- [Task instructions] All that is needed is each line of the entries holding the word "nobody", copied as it stands.

- [Available records]
(** [AuthMiddleware]. *)
Definition AuthMiddleware (requiredRole : string) : gin.HandlerFunc :=
  fun c_Next c =>
    let '(role, err) := VerifyToken c in
    if bool_decide (err <> None) || negb (String.eqb role requiredRole) then
      gin.Abort (gin.JSON gin.StatusUnauthorized unauthorized c)
    else c_Next c.

End Gate.

End auth.

(** ** Package auth: issuing tokens *)

Module issue.

(** A value put into a claim set before signing. *)
Inductive ClaimValue :=
| CUint (n : Z)
| CString (s : string).

(** [jwt.NewWithClaims(method, claims)] followed by
    [token.SignedString(key)], as an interface: the token string, or an
    error. *)
Class Signer := mkSigner {
  SignedString :
    jwt.SigningMethod -> gmap string ClaimValue -> list byte
    -> string * option error
}.

Definition SigningMethodHS256 : jwt.SigningMethod :=
  jwt.SigningMethodHMAC "HS256".

Section Issue.

Context {S : Signer}.

(** [GenerateToken]. *)
Definition GenerateToken (user : models.User) : string * option error :=
  SignedString SigningMethodHS256
    {[ "id" := CUint (models.Base_ID (models.User_Base user));
       "role" := CString "user" ]}
    auth.jwtKey.

(** [GenerateAdminToken]. *)
Definition GenerateAdminToken (user : models.User) : string * option error :=
  SignedString SigningMethodHS256
    {[ "id" := CUint (models.Base_ID (models.User_Base user));
       "role" := CString "admin" ]}
    auth.jwtKey.

End Issue.

End issue.

(* ===================================================================== *)
(** * Part II: notions used in the statements, and concrete inputs        *)
(* ===================================================================== *)

(** ** Stand-ins for the two libraries

    The properties below hold for every implementation of the [bcrypt]
    and [jwt] interfaces.  To evaluate the program on concrete inputs the
    interfaces are instantiated with small stand-ins of the same shape as
    the libraries (a salted digest in a 60-byte hash; three-segment tokens
    with a keyed signature).  They are not the real algorithms. *)

Module demo.

Definition letter (z : Z) : byte :=
  match Byte.of_N (Z.to_N (97 + z mod 26)) with
  | Some b => b
  | None => x61
  end.

Definition mix (key data : list byte) : Z :=
  fold_left (fun acc b => (acc * 131 + base64.byteZ b + 7) mod 1000003)
    (key ++ data)%list 17.

(** [n] letters derived from the key and the data. *)
Definition digest (n : nat) (key data : list byte) : list byte :=
  map (fun i => letter (mix key data / (Z.of_nat i + 1) + Z.of_nat i)) (seq 0 n).

Definition prefix : list byte := bytes_of "$2a$10$".

Definition GenerateFromPassword (password : list byte) (cost : Z) (w : World)
  : (list byte * option error) * World :=
  if (72 <? length password)%nat then
    (([], Some "bcrypt: password length exceeds 72 bytes"), w)
  else
    match rand_Read (repeat x00 22) w with
    | Returned (salt, _, None) w' =>
        (((prefix ++ salt ++ digest 31 salt password)%list, None), w')
    | Returned (_, _, Some e) w' => (([], Some e), w')
    | Panicked e w' => (([], Some e), w')
    | Exited e w' => (([], Some e), w')
    end.

Definition CompareHashAndPassword (hash password : list byte) : option error :=
  if (length hash <? 59)%nat then
    Some "crypto/bcrypt: hashedSecret too short to be a bcrypted password"
  else
    let salt := firstn 22 (skipn 7 hash) in
    if String.eqb (string_of hash)
         (string_of (prefix ++ salt ++ digest 31 salt password)%list)
    then None
    else Some "crypto/bcrypt: hashedPassword is not the hash of the given password".

#[export] Instance bcryptLib : bcrypt.Lib :=
  bcrypt.mkLib GenerateFromPassword CompareHashAndPassword.

(** The keyed signature of the stand-in tokens. *)
Definition mac (key : list byte) (signingString : string) : string :=
  string_of (digest 8 key (bytes_of signingString)).

(** Tokens [alg.role.signature]: the first segment names the method, the
    second is the role claim. *)
Definition decodeSegments (parts : list string) : jwt.Token + error :=
  match parts with
  | [h; p; _] =>
      let token m :=
        jwt.mkToken (strings_Join parts ".") m
          (jwt.MapClaims {[ "role" := jwt.VString p ]}) "" false in
      if String.eqb h "HS256" then inl (token (jwt.SigningMethodHMAC "HS256"))
      else if String.eqb h "RS256" then inl (token (jwt.SigningMethodRSA "RS256"))
      else inr "signing method (alg) is unavailable."
  | _ => inr "token contains an invalid number of segments"
  end.

Definition Verify (m : jwt.SigningMethod) (signingString signature : string)
  (key : list byte) : option error :=
  match m with
  | jwt.SigningMethodHMAC _ =>
      if String.eqb signature (mac key signingString) then None
      else Some "signature is invalid"
  | _ => Some "key is of invalid type"
  end.

#[export] Instance jwtLib : jwt.Lib :=
  jwt.mkLib decodeSegments (fun _ => None) Verify.

(** A world whose random source never fails and yields the bytes
    [0, 1, 2, ...] on every read. *)
Definition counting (i : nat) : byte :=
  match Byte.of_N (N.of_nat i mod 256) with
  | Some b => b
  | None => x00
  end.

Definition steady : World :=
  mkWorld (fun _ => ReadOk counting) 0 (mkTime 63800000000 0).

(** A world whose random source is broken. *)
Definition broken : World :=
  mkWorld (fun _ => ReadErr "read /dev/urandom: input/output error") 0
    (mkTime 63800000000 0).

Definition tx : gorm.DB := gorm.mkDB (gorm.mkStatement (fun _ => false)) None.

(** A session in which gorm parses the schema of [models.User], and one
    in which it does not. *)
Definition parsed : store.Session := store.mkSession None.

Definition unparsed : store.Session :=
  store.mkSession
    (Some "invalid field found for struct: define a valid foreign key for relations or implement the Valuer/Scanner interface").

End demo.

(** ** The random source and the alphabet *)

(** The world after one read of the random source. *)
Definition tick (w : World) : World :=
  mkWorld (entropy w) (S (reads w)) (wallclock w).

(** The 32 bytes a read delivers into a fresh buffer. *)
Definition drawn (fill : nat -> byte) : list byte :=
  fill_from fill 0 (repeat x00 32).

(** Membership in the URL alphabet. *)
Definition isURLChar (c : ascii) : bool :=
  existsb (Ascii.eqb c) (list_ascii_of_string base64.encodeURL).

(** ** Requests and gates *)

(** A request with the given [Authorization] header, before any handler
    has run. *)
Definition request (authorization : string) : gin.Context :=
  gin.mkContext {[ "Authorization" := [authorization] ]} (-1) [].

(** A request without that header. *)
Definition bare_request : gin.Context := gin.mkContext ∅ (-1) [].

(** What a gate leaves behind when it rejects: the unauthorized response
    written and the chain aborted. *)
Definition rejected (c : gin.Context) : gin.Context :=
  gin.Abort (gin.JSON gin.StatusUnauthorized auth.unauthorized c).

(** The guarded operation of the concrete instances: it answers 200. *)
Definition guarded_ok : gin.HandlerFunc :=
  fun _ c => gin.JSON 200 [("status", "ok")] c.

(** The responses a fresh request gets from the chain [gate; guarded_ok]. *)
Definition served (gate : gin.HandlerFunc) (c : gin.Context) : list (Z * gin.H) :=
  gin.Writer
    (gin.handleHTTPRequest [gate; guarded_ok]
       (gin.mkContext (gin.Request_Header c) (-1) [])).

Definition no_space (s : string) : Prop :=
  forallb (fun ch => negb (Ascii.eqb ch " ")) (list_ascii_of_string s) = true.

Section Admission.

Context {L : jwt.Lib}.

(** The role-exact gate admits the request. *)
Definition admits_exact (requiredRole : string) (c : gin.Context) : Prop :=
  exists role, auth.VerifyToken c = (role, None) /\ role = requiredRole.

(** The user-or-admin gate admits the request. *)
Definition admits_user_or_admin (c : gin.Context) : Prop :=
  exists role, auth.VerifyToken c = (role, None)
               /\ (role = "user" \/ role = "admin").

(** A token signed with the server's key by an HMAC method, with valid
    claims and the given role claim. *)
Definition correctly_signed (tokenString role : string) : Prop :=
  let parts := strings_Split tokenString "."%char in
  length parts = 3%nat
  /\ exists token claims alg,
       jwt.decodeSegments parts = inl token
       /\ jwt.Method token = jwt.SigningMethodHMAC alg
       /\ jwt.Claims_ token = jwt.MapClaims claims
       /\ claims !! "role" = Some (jwt.VString role)
       /\ jwt.claimsValid (jwt.Claims_ token) = None
       /\ jwt.Verify (jwt.Method token) (strings_Join (firstn 2 parts) ".")
            (nth 2 parts "") auth.jwtKey = None.

End Admission.

(** ** Concrete users and tokens *)

Section Inputs.

Import models.

(** A user with a plaintext password, for the concrete instances. *)
Definition alice : User :=
  mkUser main.zeroBase "alice@example.com" "hunter2" "" "Alice" [] [] [] []
    "" false [] main.zeroNotificationPreference "en" "UTC" "en".

(** A user with neither a password nor a hash. *)
Definition nobody : User :=
  mkUser main.zeroBase "nobody@example.com" "" "" "Nobody" [] [] [] []
    "stale" false [] main.zeroNotificationPreference "" "" "".

(** The salt the stand-in hash draws in the world [demo.steady]. *)
Definition drawn_salt : list byte :=
  fill_from demo.counting 0 (repeat x00 22).

(** Stand-in tokens for the two roles, signed with the server's key. *)
Definition admin_token : string :=
  "HS256.admin." ++ demo.mac auth.jwtKey "HS256.admin".

Definition user_token : string :=
  "HS256.user." ++ demo.mac auth.jwtKey "HS256.user".

(** A subscription and an API key with every field at its zero value
    but the ones named. *)
Definition zeroPlan : SubscriptionPlan :=
  mkSubscriptionPlan main.zeroBase "" "" 0 "" "" [].

Definition blank_subscription : Subscription :=
  mkSubscription main.zeroBase 7 zeroPlan "" zeroTime zeroTime [] "card"
    zeroTime zeroTime.

Definition ci_key : APIKey :=
  mkAPIKey main.zeroBase 1 7 "chosen-by-caller" "ci" ["read"]
    (mkTime 64000000000 0) (mkTime 63700000000 5).

(** A handle on which every field counts as changed. *)
Definition tx_changed : gorm.DB :=
  gorm.mkDB (gorm.mkStatement (fun _ => true)) None.

(** [alice] as the creation hook leaves her in the world [demo.steady]. *)
Definition alice_created : User :=
  set_User_VerificationCode "AAECAwQFBgcICQoLDA0ODxAREhMUFRYXGBkaGxwdHh8="
    (set_User_Password ""
       (set_User_PasswordHash
          (string_of (demo.prefix ++ drawn_salt
                        ++ demo.digest 31 drawn_salt (bytes_of "hunter2"))%list)
          alice)).

(** The specification's wording of the verification code: 43 characters. *)
Definition code_has_43_characters : Prop :=
  forall (bc : bcrypt.Lib) (u : User) (tx : gorm.DB) (w : World)
         (u' : User) (w' : World),
    User_BeforeCreate u tx w = Returned (u', None) w' ->
    String.length (User_VerificationCode u') = 43%nat.

End Inputs.

(** ** Further notions: headers, chains, tokens *)

(** How often a character occurs in a string. *)
Fixpoint count_char (ch : ascii) (s : string) : nat :=
  match s with
  | EmptyString => 0
  | String c s' => (if Ascii.eqb c ch then 1 else 0) + count_char ch s'
  end.

Definition no_char (ch : ascii) (s : string) : Prop :=
  forallb (fun c => negb (Ascii.eqb c ch)) (list_ascii_of_string s) = true.

(** The position of a character in an alphabet (its length if absent). *)
Fixpoint index_of (ch : ascii) (alphabet : string) : nat :=
  match alphabet with
  | EmptyString => 0
  | String c rest => if Ascii.eqb ch c then 0 else S (index_of ch rest)
  end.

(** The characters an encoded string is made of: the URL alphabet and the
    padding. *)
Definition isCodeChar (c : ascii) : bool :=
  isURLChar c || Ascii.eqb c base64.StdPadding.

(** A world whose random source never fails and yields different bytes
    on every read. *)
Definition varying : World :=
  mkWorld (fun i => ReadOk (fun j => demo.counting (i + j))) 0
    (mkTime 63800000000 0).

(** The stand-in signer that goes with [demo.jwtLib]: the role claim
    becomes the second segment. *)
Definition demo_signer : issue.Signer :=
  issue.mkSigner
    (fun m claims key =>
       match m, claims !! "role" with
       | jwt.SigningMethodHMAC _, Some (issue.CString role) =>
           ("HS256." ++ role ++ "." ++ demo.mac key ("HS256." ++ role), None)
       | _, _ => ("", Some "key is of invalid type")
       end).

(** Signing and parsing fit together for the claim set of a user with
    the given identity and role: what the signer returns without error
    has no space in it and is a correctly signed token with that role. *)
Definition signing_fits (S : issue.Signer) (L : jwt.Lib) (id : Z) (role : string)
  : Prop :=
  forall t,
    issue.SignedString issue.SigningMethodHS256
      {[ "id" := issue.CUint id; "role" := issue.CString role ]} auth.jwtKey
    = (t, None) ->
    no_space t /\ correctly_signed t role.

- [Answer for the task]
Definition nobody : User :=
  mkUser main.zeroBase "nobody@example.com" "" "" "Nobody" [] [] [] []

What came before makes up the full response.